(** [fmt.Sprintf("postgres://%s:%s@127.0.0.1:%d", username, password, port)] *)
Definition connString (username password : string) (port : Z) : string :=
  "postgres://" +:+ username +:+ ":" +:+ password +:+ "@127.0.0.1:" +:+ pretty port.

(** The result is the pair of a [*pgxpool.Pool] and an [error]; [None] is
    [nil]. *)
Definition CreatePGPool (ctx : Context) (username password : string) (port : Z)
  : M (option Pool * option error) :=
  t_Helper ;;;
  ctx' <~ WithTimeout ctx time_Second ;;
  defer (cancel_func ctx')
    (r <~ pgxpool_New ctx' (connString username password port) ;;
     match r with
     | inr err =>
         e <~ fmt_Errorf_w "failed to construct new pool: " err ;;
         ret (None, Some e)
     | inl pool =>
         perr <~ pool_Ping pool ctx' ;;
         match perr with
         | Some err =>
             e <~ fmt_Errorf_w_s ErrPgPoolConnect err ;;
             ret (None, Some e)
         | None =>
             t_Cleanup (closePool pool) ;;;
             ret (Some pool, None)
         end
     end).

Definition log_file_mode : Z := 6 * 64 + 4 * 8 + 4.   (* 0644 *)

Definition writeLogs (ctx : Context) (containerName logDir : string) : M unit :=
  if bool_decide (logDir = "") then ret tt
  else
    r <~ exec_CombinedOutput ctx ["docker"; "logs"; containerName] ;;
    let '(logOutput, err) := r in
    match err with
    | Some e =>
        t_Fatalf ("unable to fetch container log " +:+ Error e +:+ ": " +:+ logOutput)
    | None =>
        werr <~ os_WriteFile (Filepath.Join [logDir; containerName +:+ ".log"])
                             logOutput log_file_mode ;;
        match werr with
        | Some e => t_Fatalf ("unable to write container log: " +:+ Error e)
        | None => ret tt
        end
    end.

Definition termCmd (kill : bool) (containerName : string) : list string :=
  if kill then ["docker"; "kill"; containerName]
  else ["docker"; "stop"; "--time"; "30"; containerName].

Definition TerminateContainer (ctx : Context) (containerName logDir : string)
    (kill : bool) : M unit :=
  if bool_decide (containerName = "") then ret tt
  else
    writeLogs ctx containerName logDir ;;;
    r <~ exec_CombinedOutput ctx (termCmd kill containerName) ;;
    let '(output, err) := r in
    match err with
    | Some e =>
        t_Fatalf ("unable to terminate container " +:+ Error e +:+ ": " +:+ output)
    | None => ret tt
    end.

End Program.

(** ** Observations on a run *)

(** The calls a computation makes when started in [s]. *)
Definition issued {A : Type} (m : M A) (s : State) : list event :=
  drop (length (calls s)) (calls (snd (m s))).

(** The context a call is bound by, when it takes one. *)
Definition event_ctx (e : event) : option Context :=
  match e with
  | CombinedOutput ctx _ | pgxpoolNew ctx _ | poolPing ctx _ => Some ctx
  | WriteFile _ _ _ | poolClose _ | cancel _ => None
  end.

(** The docker subcommands that end a container. *)
Definition is_termination (e : event) : bool :=
  match e with
  | CombinedOutput _ (_ :: sub :: _) =>
      bool_decide (sub = "kill") || bool_decide (sub = "stop")
  | _ => false
  end.


Definition is_write (e : event) : bool :=
  match e with
  | WriteFile _ _ _ => true
  | _ => false
  end.

(** The nine permission bits of a file mode, as [ls] and [fs.FileMode.String]
    print them. *)
Definition perm_bits (perm : Z) : string :=
  let bit (i : Z) (c : ascii) : string :=
    String (if Z.testbit perm i then c else "-"%char) "" in
  bit 8 "r"%char +:+ bit 7 "w"%char +:+ bit 6 "x"%char +:+
  bit 5 "r"%char +:+ bit 4 "w"%char +:+ bit 3 "x"%char +:+
  bit 2 "r"%char +:+ bit 1 "w"%char +:+ bit 0 "x"%char.

(** A world whose blocking calls give up when the deadline of their context
    passes: a call bound by a context with deadline [d] is over by [d], or at
    once when [d] has passed already. *)
Definition honours_deadline (W : World) : Prop :=
  forall (s : State) (e : event) (ctx : Context) (d : Z),
    event_ctx e = Some ctx -> Deadline ctx = Some d ->
    now s + elapsed W s e <= Z.max (now s) d.

(** ** [url.Parse] on the connection strings of the package

    pgx hands a connection string that starts with [postgres://] to
    [url.Parse] of [net/url] and connects to the [Host] of the result.  The
    model follows [Parse], [parse], [parseAuthority], [parseHost],
    [validOptionalPort] and [validUserinfo] on the URLs it covers and says so
    where it does not cover one: a URL with a percent sign (then [unescape]
    decodes), a host with a bracket (an IP literal) or with more than one
    colon, a string that does not start with [postgres://]. *)

Module Url.

(** The result of a parse: a value, the error that [url.Parse] returns, or a
    URL outside the model. *)
Inductive result (A : Type) : Type :=
| Ok (a : A)
| Rejected
| Unmodelled.

Arguments Ok {A} a.
Arguments Rejected {A}.
Arguments Unmodelled {A}.
(** * Kynetix steady-state solver: [pynetics/solvers/solver_base.py]

  A shallow embedding of [SolverBase] (reaction energies, Eyring rate
  constants, Boltzmann coverages, the classified numerical Jacobian, the
  turnover-frequency routine) and of the [NewtonRoot] iterator.

  Numbers of the [mpmath] backend are read as exact reals: [mpf] is [R],
  [mp.exp] is [exp], and an equality of reals stands for an agreement of
  the computed numbers to within the working precision.  Where a claim
  asks for the equality of the computed numbers themselves, the routine
  is read a second time with the rounding of [mpmath] ([Mpf], [Numbers]).
  Python exceptions are values of [Py.exn] and every routine that can
  raise returns a [Py.result]; a method of the solver is a function on the
  solver's state that keeps the state it reached when it raises.  Each
  part gives the definitions taken from the source first, then reference
  definitions and facts, then the claims C1 to C10 with their theorems,
  then further methods of the solver and the properties that the code
  shows besides (X1 to X29); the last part runs all of them on small
  networks. *)

From Stdlib Require Import Reals Lra Lia ZArith Ascii String.
From stdpp Require Import base gmap strings list.

Local Open Scope R_scope.

#[global] Instance R_eq_dec : EqDecision R := Req_dec_T.
#[global] Instance R_inhabited : Inhabited R := populate 0.

(** ** The Python runtime the solver relies on *)

Module Py.

(** The exceptions that the modelled code meets; [LinAlgError] is what
    [numpy.linalg.solve] raises on a singular matrix. *)
Inductive exn : Type :=
| KeyError (key : string)
| IndexError
| ZeroDivisionError
| ValueError (msg : string)
| AttributeError (msg : string)
| UnboundLocalError (var : string)
| LinAlgError (msg : string).

Inductive result (A : Type) : Type :=
| Ok (a : A)
| Raise (e : exn).
Arguments Ok {A} a.
Arguments Raise {A} e.

#[global] Instance result_ret : MRet result := fun A a => Ok a.
#[global] Instance result_bind : MBind result := fun A B f m =>
  match m with
  | Ok a => f a
  | Raise e => Raise e
  end.

(** [d[k]] on a dict. *)
Definition getitem {V} (d : gmap string V) (k : string) : result V :=
  match d !! k with
  | Some v => Ok v
  | None => Raise (KeyError k)
  end.

(** [l[i]] on a list or tuple, negative indices counting from the end. *)
Definition index {A} (l : list A) (i : Z) : result A :=
  let n := Z.of_nat (length l) in
  let j := (if (i <? 0)%Z then n + i else i)%Z in
  if (j <? 0)%Z then Raise IndexError
  else match l !! Z.to_nat j with
       | Some a => Ok a
       | None => Raise IndexError
       end.

(** [a / b] on [mpf]: a zero divisor raises. *)
Definition truediv (a b : R) : result R :=
  if decide (b = 0) then Raise ZeroDivisionError else Ok (a / b).

(** The builtin [max(a, b)]: the first argument unless the second is
    strictly greater. *)
Definition max (a b : R) : R := if Rlt_dec a b then b else a.

(** [sum(l)], starting from [0] and adding from the left. *)
Definition sum (l : list R) : R := foldl Rplus 0 l.

(** [d.setdefault(k, v)]: only an absent key is written. *)
Definition setdefault {V} (k : string) (v : V) (d : gmap string V)
  : gmap string V :=
  match d !! k with
  | Some _ => d
  | None => <[k := v]> d
  end.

◇ ◇ ◇ ◇ ◇

• [What to do] Show the lines of the listing above with "Require".

• [Task output]
From Stdlib Require Import Reals Lra Lia ZArith Ascii String.
From stdpp Require Import base gmap strings list.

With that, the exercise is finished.